### Assignment
Pull out every line below that contains the word "vabs".

· · · · ·

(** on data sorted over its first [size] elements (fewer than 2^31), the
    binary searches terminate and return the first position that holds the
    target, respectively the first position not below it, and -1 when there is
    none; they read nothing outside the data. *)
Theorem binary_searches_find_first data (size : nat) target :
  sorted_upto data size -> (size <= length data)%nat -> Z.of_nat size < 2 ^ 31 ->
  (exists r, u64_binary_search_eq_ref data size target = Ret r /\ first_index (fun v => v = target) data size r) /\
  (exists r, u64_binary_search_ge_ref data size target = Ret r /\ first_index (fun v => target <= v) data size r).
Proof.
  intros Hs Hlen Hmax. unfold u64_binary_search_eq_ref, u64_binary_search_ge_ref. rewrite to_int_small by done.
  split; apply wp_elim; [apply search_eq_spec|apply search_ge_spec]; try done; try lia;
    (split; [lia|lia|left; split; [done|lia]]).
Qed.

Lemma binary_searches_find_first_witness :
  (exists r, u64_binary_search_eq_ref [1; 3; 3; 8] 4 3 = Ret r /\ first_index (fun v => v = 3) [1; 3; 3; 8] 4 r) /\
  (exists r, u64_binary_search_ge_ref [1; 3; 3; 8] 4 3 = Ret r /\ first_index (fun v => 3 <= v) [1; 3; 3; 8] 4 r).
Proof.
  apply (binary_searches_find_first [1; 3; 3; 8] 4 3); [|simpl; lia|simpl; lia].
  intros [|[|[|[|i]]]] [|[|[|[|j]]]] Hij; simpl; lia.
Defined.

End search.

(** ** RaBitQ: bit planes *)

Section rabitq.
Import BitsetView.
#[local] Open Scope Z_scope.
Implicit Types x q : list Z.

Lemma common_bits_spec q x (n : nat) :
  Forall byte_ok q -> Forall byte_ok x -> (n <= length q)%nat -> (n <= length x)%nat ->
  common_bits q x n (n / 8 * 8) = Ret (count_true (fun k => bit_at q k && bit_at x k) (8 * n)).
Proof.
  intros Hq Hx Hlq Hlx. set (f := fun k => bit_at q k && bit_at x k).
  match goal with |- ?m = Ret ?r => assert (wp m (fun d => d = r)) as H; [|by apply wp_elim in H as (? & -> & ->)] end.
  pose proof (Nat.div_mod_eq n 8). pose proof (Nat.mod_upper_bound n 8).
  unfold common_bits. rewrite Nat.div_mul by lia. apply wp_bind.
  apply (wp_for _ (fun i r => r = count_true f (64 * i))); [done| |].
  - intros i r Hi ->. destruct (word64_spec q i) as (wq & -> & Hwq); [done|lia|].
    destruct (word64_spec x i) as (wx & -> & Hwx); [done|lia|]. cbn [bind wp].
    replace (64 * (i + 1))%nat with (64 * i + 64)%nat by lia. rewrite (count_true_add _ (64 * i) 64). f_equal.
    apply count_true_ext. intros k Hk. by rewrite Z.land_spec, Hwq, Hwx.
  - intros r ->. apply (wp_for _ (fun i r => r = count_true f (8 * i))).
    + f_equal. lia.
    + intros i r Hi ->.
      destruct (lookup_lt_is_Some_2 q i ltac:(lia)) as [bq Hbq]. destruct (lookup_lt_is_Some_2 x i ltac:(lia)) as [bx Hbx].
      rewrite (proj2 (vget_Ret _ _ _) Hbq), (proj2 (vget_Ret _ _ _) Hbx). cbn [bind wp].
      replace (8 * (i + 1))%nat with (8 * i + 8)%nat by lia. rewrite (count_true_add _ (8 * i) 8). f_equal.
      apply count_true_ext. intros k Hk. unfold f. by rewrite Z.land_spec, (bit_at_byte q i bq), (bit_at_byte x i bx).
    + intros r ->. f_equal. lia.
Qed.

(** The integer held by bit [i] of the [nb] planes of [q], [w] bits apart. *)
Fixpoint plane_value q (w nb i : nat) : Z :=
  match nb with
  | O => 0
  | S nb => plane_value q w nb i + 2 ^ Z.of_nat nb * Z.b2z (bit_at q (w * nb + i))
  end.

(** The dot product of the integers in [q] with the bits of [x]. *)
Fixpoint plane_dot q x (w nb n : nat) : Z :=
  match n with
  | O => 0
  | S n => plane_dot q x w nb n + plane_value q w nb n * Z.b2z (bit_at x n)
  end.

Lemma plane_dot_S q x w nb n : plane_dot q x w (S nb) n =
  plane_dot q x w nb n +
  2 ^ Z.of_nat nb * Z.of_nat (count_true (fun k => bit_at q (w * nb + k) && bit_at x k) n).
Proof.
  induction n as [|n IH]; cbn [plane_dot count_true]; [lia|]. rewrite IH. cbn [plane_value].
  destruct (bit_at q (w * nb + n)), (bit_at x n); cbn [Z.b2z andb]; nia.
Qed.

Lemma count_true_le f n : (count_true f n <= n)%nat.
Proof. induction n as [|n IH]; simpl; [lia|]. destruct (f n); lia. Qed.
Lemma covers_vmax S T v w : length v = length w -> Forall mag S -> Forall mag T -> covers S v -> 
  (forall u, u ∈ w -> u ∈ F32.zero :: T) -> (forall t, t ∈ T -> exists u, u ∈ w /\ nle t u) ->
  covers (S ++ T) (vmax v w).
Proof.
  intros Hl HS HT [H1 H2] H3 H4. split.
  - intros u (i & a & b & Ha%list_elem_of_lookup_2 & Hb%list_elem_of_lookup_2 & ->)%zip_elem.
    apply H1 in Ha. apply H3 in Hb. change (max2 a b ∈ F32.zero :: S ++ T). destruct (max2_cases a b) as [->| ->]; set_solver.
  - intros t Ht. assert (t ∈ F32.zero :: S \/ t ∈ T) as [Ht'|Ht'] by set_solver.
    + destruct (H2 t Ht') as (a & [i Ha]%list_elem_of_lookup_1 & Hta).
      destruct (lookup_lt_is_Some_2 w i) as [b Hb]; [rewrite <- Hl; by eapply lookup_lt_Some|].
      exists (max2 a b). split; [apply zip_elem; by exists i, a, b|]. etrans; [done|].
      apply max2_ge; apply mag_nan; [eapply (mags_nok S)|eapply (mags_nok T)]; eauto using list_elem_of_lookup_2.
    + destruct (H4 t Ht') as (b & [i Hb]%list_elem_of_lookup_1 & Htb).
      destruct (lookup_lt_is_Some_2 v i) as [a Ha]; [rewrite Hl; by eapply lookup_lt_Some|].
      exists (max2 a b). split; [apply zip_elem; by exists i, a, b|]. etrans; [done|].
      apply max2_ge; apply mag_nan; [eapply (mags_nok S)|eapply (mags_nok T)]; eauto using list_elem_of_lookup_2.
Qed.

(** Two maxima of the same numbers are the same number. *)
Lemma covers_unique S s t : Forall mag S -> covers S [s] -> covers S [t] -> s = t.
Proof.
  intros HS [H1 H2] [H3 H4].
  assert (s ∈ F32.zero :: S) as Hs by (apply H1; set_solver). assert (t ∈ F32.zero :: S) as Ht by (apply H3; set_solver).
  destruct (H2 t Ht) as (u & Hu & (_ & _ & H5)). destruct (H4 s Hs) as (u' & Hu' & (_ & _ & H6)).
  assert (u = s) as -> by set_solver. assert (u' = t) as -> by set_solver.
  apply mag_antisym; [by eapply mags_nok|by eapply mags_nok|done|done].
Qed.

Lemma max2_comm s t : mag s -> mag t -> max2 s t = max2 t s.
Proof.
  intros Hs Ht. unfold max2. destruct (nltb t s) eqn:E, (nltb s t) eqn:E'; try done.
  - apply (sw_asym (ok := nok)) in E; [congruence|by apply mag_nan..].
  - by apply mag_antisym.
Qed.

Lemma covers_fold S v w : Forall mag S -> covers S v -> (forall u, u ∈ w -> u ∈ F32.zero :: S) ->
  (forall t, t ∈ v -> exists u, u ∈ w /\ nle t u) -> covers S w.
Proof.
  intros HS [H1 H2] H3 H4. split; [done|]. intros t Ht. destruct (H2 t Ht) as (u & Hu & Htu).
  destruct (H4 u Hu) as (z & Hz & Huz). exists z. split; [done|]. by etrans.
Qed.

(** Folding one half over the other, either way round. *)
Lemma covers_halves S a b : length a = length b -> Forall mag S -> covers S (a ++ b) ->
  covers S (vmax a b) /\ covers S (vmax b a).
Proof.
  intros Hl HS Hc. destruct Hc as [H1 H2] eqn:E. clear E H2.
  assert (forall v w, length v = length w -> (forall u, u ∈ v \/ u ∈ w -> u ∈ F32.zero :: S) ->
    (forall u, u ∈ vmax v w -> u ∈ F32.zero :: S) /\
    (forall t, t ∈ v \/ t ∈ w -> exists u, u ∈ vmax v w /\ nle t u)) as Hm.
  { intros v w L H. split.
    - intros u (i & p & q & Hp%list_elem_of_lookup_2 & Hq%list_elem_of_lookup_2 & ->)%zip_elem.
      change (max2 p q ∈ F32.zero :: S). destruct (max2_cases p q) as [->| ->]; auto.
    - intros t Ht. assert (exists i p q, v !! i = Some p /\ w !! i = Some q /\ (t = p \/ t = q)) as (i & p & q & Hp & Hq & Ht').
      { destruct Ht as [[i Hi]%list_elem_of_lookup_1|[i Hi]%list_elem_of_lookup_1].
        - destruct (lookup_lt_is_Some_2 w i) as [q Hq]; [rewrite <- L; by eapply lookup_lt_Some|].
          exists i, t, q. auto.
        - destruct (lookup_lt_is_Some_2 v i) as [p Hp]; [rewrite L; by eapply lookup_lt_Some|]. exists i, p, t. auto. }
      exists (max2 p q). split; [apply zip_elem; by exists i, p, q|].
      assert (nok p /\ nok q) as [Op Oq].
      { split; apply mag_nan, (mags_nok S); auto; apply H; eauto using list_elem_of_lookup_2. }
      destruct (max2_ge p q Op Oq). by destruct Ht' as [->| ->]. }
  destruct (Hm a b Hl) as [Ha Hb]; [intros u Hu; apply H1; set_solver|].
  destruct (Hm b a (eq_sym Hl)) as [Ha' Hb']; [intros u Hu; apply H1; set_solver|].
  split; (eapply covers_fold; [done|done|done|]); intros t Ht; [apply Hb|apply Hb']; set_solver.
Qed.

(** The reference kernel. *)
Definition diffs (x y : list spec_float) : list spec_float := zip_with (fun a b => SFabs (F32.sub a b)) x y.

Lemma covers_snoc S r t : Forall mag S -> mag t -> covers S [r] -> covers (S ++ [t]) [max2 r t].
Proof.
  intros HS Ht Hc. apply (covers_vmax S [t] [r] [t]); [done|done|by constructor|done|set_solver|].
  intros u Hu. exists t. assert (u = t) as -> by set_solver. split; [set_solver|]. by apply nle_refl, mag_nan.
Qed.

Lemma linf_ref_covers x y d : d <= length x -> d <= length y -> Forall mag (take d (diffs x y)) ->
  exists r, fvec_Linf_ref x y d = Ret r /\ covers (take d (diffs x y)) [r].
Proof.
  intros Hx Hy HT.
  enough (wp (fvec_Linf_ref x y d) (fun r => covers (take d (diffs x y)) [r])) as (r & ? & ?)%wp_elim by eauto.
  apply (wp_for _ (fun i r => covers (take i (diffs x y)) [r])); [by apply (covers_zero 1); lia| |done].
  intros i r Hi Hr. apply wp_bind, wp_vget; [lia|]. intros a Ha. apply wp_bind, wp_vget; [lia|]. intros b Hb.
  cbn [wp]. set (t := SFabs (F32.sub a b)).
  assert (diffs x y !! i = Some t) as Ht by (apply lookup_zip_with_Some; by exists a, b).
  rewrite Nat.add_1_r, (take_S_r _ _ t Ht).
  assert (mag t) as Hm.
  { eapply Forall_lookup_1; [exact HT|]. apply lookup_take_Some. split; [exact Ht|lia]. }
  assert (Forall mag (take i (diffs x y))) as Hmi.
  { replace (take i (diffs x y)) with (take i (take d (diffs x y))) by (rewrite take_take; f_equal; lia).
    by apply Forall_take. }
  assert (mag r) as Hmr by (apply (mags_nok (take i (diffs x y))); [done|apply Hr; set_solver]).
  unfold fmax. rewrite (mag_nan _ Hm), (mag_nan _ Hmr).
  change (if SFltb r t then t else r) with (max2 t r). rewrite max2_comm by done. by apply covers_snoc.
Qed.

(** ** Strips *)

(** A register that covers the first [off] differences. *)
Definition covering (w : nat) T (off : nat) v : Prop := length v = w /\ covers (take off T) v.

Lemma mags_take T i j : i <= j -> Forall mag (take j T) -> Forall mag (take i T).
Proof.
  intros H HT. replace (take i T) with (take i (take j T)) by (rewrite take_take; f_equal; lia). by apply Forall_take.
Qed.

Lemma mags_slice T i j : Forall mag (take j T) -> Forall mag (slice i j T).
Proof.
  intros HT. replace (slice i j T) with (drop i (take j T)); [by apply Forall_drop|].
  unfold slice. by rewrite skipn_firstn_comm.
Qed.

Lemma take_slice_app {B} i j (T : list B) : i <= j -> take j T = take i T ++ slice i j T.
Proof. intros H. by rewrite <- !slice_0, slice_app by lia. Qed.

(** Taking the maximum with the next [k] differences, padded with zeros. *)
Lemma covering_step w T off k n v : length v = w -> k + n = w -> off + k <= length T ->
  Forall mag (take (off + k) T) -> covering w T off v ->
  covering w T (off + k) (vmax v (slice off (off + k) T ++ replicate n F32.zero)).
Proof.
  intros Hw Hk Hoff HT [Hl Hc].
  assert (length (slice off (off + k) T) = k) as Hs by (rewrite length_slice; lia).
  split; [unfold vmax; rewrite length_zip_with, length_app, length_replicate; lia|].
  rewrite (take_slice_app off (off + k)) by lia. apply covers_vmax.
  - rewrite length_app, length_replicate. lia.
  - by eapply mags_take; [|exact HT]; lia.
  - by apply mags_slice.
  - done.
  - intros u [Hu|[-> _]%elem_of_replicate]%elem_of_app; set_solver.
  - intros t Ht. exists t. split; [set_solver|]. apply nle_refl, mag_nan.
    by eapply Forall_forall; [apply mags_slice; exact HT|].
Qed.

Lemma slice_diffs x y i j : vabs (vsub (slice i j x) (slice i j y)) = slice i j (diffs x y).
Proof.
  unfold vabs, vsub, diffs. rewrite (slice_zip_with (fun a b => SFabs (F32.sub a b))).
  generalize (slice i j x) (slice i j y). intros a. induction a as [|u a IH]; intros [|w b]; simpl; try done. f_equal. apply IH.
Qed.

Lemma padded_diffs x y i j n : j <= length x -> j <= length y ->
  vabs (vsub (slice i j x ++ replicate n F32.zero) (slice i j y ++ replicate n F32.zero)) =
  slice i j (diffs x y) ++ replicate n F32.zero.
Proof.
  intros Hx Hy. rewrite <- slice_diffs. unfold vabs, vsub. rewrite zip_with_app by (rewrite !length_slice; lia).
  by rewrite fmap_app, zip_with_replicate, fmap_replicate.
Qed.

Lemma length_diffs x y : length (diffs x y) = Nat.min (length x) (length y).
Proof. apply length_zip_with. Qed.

· · · · ·

### Written response
Lemma slice_diffs x y i j : vabs (vsub (slice i j x) (slice i j y)) = slice i j (diffs x y).
  unfold vabs, vsub, diffs. rewrite (slice_zip_with (fun a b => SFabs (F32.sub a b))).
  vabs (vsub (slice i j x ++ replicate n F32.zero) (slice i j y ++ replicate n F32.zero)) =
  intros Hx Hy. rewrite <- slice_diffs. unfold vabs, vsub. rewrite zip_with_app by (rewrite !length_slice; lia).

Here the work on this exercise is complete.